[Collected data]
↓↓↓

(** [ConstantPoolTrait::IsKeyEqual] accepts a key exactly when the entry's
    value and the key's constant are the same pointer and the
    representations are equal; every entry answers the key [KeyOf] makes
    of it. *)
Theorem IsKeyEqual_pointer_and_representation `{ObjectModel}
    (kv : ConstantInstr) (key : ConstantAndRepresentation.t) :
  (ConstantPoolTrait.IsKeyEqual kv key = true ↔
     ptr (value kv) = ptr (ConstantAndRepresentation.constant key) ∧
     representation kv = ConstantAndRepresentation.representation key) ∧
  ConstantPoolTrait.IsKeyEqual kv (ConstantPoolTrait.KeyOf kv) = true.
Proof.
  unfold ConstantPoolTrait.IsKeyEqual, ConstantPoolTrait.KeyOf. split.
  - rewrite andb_true_iff, !bool_decide_eq_true. reflexivity.
  - simpl. by rewrite !bool_decide_eq_true_2.
Qed.

(** The worklist is a stack: a definition whose SSA index has a bit in
    the vector and that is not on the worklist is, once added, the one
    [RemoveLast] returns, and the worklist is then what it was before
    the [Add]. *)
Theorem DefinitionWorklist_Add_RemoveLast `{DefinitionHeap}
    (w : DefinitionWorklist.t) (d : DefinitionPtr) :
  DefinitionWorklist.covers w d →
  DefinitionWorklist.Contains w d = false →
  ∃ w1, DefinitionWorklist.Add w d = Some w1 ∧
        DefinitionWorklist.RemoveLast w1 = Some (d, w).
Proof.
  intros Hd Hc. eexists. split; [by apply Add_absent|].
  rewrite RemoveLast_snoc by exact Hd.
  pose proof (proj1 (covers_index w d) Hd) as Hdr.
  assert (ssa_temp_index d ∉ BitVector.data (DefinitionWorklist.contains_vector_ w))
    as Hfresh.
  { intros Hin. apply (Contains_bit w d) in Hin; [congruence | lia]. }
  destruct w as [defs [len bits]]. simpl in *. do 4 f_equal. set_solver.
Qed.

Lemma DefinitionWorklist_Add_RemoveLast_witness :
  let H := ssa_heap in
  let w := DefinitionWorklist.new graph_after_prologue 8 in
  ∃ w1, DefinitionWorklist.Add w 3%nat = Some w1 ∧
        DefinitionWorklist.RemoveLast w1 = Some (3%nat, w).
Proof.
  intros H w.
  apply (@DefinitionWorklist_Add_RemoveLast H w 3%nat); reflexivity.
Defined.

(** [AllocateSSAIndex] hands out the current index and advances the
    counter by one: below the top of the word, two allocations in a row
    give consecutive, hence distinct, indices. *)
Theorem AllocateSSAIndex_consecutive (g : FlowGraph) :
  - 2 ^ 63 ≤ current_ssa_temp_index_ g < 2 ^ 63 - 2 →
  let '(i1, g1) := FG.AllocateSSAIndex g in
  let '(i2, g2) := FG.AllocateSSAIndex g1 in
  i1 = current_ssa_temp_index_ g ∧ i2 = i1 + 1 ∧
  current_ssa_temp_index_ g2 = i1 + 2.
Proof.
  intros Hrange. unfold FG.AllocateSSAIndex. simpl.
  rewrite !wrap_intptr_small by (rewrite ?wrap_intptr_small; lia). lia.
Qed.

Lemma AllocateSSAIndex_consecutive_witness :
  let '(i1, g1) := FG.AllocateSSAIndex fresh_graph in
  let '(i2, g2) := FG.AllocateSSAIndex g1 in
  i1 = current_ssa_temp_index_ fresh_graph ∧ i2 = i1 + 1 ∧
  current_ssa_temp_index_ g2 = i1 + 2.
Proof.
  apply (AllocateSSAIndex_consecutive fresh_graph). by vm_compute.
Defined.

(** [EnvIndex] is the number of direct parameters minus the variable's
    frame index, and for frame indices and parameter counts that fit in
    32 bits two variables have the same environment index exactly when
    they have the same frame index. *)
Theorem EnvIndex_injective (g : FlowGraph) (v1 v2 : LocalVariable) :
  0 ≤ num_direct_parameters_ g < 2 ^ 31 →
  - 2 ^ 31 ≤ index_value v1 < 2 ^ 31 →
  - 2 ^ 31 ≤ index_value v2 < 2 ^ 31 →
  FG.EnvIndex g v1 = num_direct_parameters_ g - index_value v1 ∧
  (FG.EnvIndex g v1 = FG.EnvIndex g v2 ↔ index_value v1 = index_value v2).
Proof.
  intros Hn H1 H2. unfold FG.EnvIndex.
  rewrite !wrap_intptr_small by lia. split; [done | lia].
Qed.

Lemma EnvIndex_injective_witness :
  FG.EnvIndex fresh_graph (mkLocalVariable (-1) false) =
    num_direct_parameters_ fresh_graph - (-1) ∧
  (FG.EnvIndex fresh_graph (mkLocalVariable (-1) false) =
   FG.EnvIndex fresh_graph (mkLocalVariable (-2) false) ↔ -1 = -2).
Proof.
  apply (EnvIndex_injective fresh_graph (mkLocalVariable (-1) false)
           (mkLocalVariable (-2) false)); by vm_compute.
Defined.

(** ** Hash and key equality of the constant pool *)

(** When non-null objects hash by pointer, the pool's hash agrees with
    its key equality: an entry that [IsKeyEqual] accepts for a key built
    from a constant and a representation hashes as that key does. For
    null this holds by the special case in [ComputeHash], whatever the
    handles answer. *)
Theorem Hash_respects_IsKeyEqual `{ObjectModel}
    (kv : ConstantInstr) (c : Object) (r : Representation) :
  hash_by_pointer →
  ConstantPoolTrait.IsKeyEqual kv (ConstantAndRepresentation.new c r) = true →
  ConstantPoolTrait.Hash (ConstantPoolTrait.KeyOf kv) =
    ConstantPoolTrait.Hash (ConstantAndRepresentation.new c r).
Proof.
  intros Hptr Heq.
  unfold ConstantPoolTrait.IsKeyEqual in Heq.
  apply andb_true_iff in Heq as [Hp _]. apply bool_decide_eq_true in Hp.
  simpl in Hp.
  unfold ConstantPoolTrait.Hash, ConstantPoolTrait.KeyOf,
    ConstantAndRepresentation.hash, ConstantAndRepresentation.new. simpl.
  unfold ConstantAndRepresentation.ComputeHash, IsNull.
  rewrite Hp. case_bool_decide as Hnull; [done|].
  rewrite <- Hp in Hnull.
  destruct (Hptr (value kv) c Hp Hnull) as (-> & -> & ->). done.
Qed.

Lemma Hash_respects_IsKeyEqual_witness :
  let H := pointer_hashed_objects in
  ConstantPoolTrait.Hash
    (ConstantPoolTrait.KeyOf (mkConstantInstr (mkObject 0 5) kTagged 4)) =
  ConstantPoolTrait.Hash (ConstantAndRepresentation.new (mkObject 0 9) kTagged).
Proof.
  intros H.
  apply (@Hash_respects_IsKeyEqual H (mkConstantInstr (mkObject 0 5) kTagged 4)
           (mkObject 0 9) kTagged);
    [exact pointer_hashed_objects_by_pointer | reflexivity].
Defined.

↑↑↑

* Exercise requirements:
Both end lines included, restate word for word the lines above from the line with "from a constant" to the line with "unfold ConstantPoolTrait.IsKeyEqual in Heq.", and nothing else.

* Exercise result:
    from a constant and a representation hashes as that key does. For
    null this holds by the special case in [ComputeHash], whatever the
    handles answer. *)
Theorem Hash_respects_IsKeyEqual `{ObjectModel}
    (kv : ConstantInstr) (c : Object) (r : Representation) :
  hash_by_pointer →
  ConstantPoolTrait.IsKeyEqual kv (ConstantAndRepresentation.new c r) = true →
  ConstantPoolTrait.Hash (ConstantPoolTrait.KeyOf kv) =
    ConstantPoolTrait.Hash (ConstantAndRepresentation.new c r).
Proof.
  intros Hptr Heq.
  unfold ConstantPoolTrait.IsKeyEqual in Heq.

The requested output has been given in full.